Kate Lee lives on Victory Avenue in downtown Charlottetown. A few blocks away sits the Community Outreach Centre, a provincial facility established in 2021 to help people without homes get access to services.
"The neighbourhood has really changed," said Lee. "I don't think the area can handle any more."
Lee says she was walking home at about 10 p.m. on May 7 when she saw three young women in a nearby parking lot, one of them kicking a car.
"I told her she was a twit," said Lee. "Her friends and her took offence to that."
Lee says the women followed her and pushed her down onto the sidewalk.
"[I] literally got my head kicked in. I had throttle marks around my neck," she said. "I was unconscious for a few hours. I'm not sure how many hours."

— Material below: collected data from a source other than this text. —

(** * AdminDashboard: the admin console's session gate, sync and mutation logic

    A shallow embedding of [src/pages/AdminDashboard.tsx].  The React
    component is modelled as a record of its [useState] cells together with
    the browser's [localStorage] slot and a chronological trace of the
    effects the handlers perform (navigation, storage removal, console
    output, toasts, backend requests, timers).  Every handler is a state
    transformer; what the outside world answers (the reply of a backend
    call, the clock, the confirm dialog) is an argument of the handler. *)

From Stdlib Require Import ZArith List String Ascii Bool Lia DecimalString.
Import ListNotations.

Local Open Scope string_scope.
Local Open Scope list_scope.

(** ** JavaScript strings

    A [string] is read as a sequence of UTF-16 code units in the Latin-1
    range, one [ascii] per code unit. *)

Module Js.

(** Truthiness of a string: only the empty string is falsy. *)
Definition truthy (s : string) : bool :=
  match s with
  | EmptyString => false
  | String _ _ => true
  end.

(** [a || b] on strings. *)
Definition or (a b : string) : string :=
  if truthy a then a else b.

(** [a || b] where [a] may be [null]. *)
Definition or_null (a : option string) (b : string) : string :=
  match a with
  | Some s => or s b
  | None => b
  end.

(** The WhiteSpace and LineTerminator code units below U+0100:
    TAB, LF, VT, FF, CR, SP and NBSP. *)
Definition is_whitespace (c : ascii) : bool :=
  let n := nat_of_ascii c in
  ((9 <=? n) && (n <=? 13) || (n =? 32) || (n =? 160))%nat.

Fixpoint trimStart (s : string) : string :=
  match s with
  | EmptyString => EmptyString
  | String c r => if is_whitespace c then trimStart r else s
  end.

Lee went to the hospital for treatment the next day. Weeks later, she says she's still dealing with the aftereffects of the attack.
"I forget things," she said. "I don't like to go outside unless I have to. I get headaches. It's really hard to wash my face."
Lee can't definitively connect the young women who attacked her to the Outreach Centre, but she sees it as a symptom of how the neighbourhood has deteriorated since the centre opened.
"I don't know if some of them [the centre's clients] realize how much damage they're doing to the neighbourhood," she said. "I mean, needles lying around. There was a lady on Orlebar [Street], her dog brought in a bag of used needles, like a Ziploc baggie. It's just gross."
Charlottetown Police Services chief Brad MacConnell told CBC News nearby security cameras weren't any help but the investigation into Lee's assault continues.
However, he said, "We do not believe it was related to the Outreach Centre."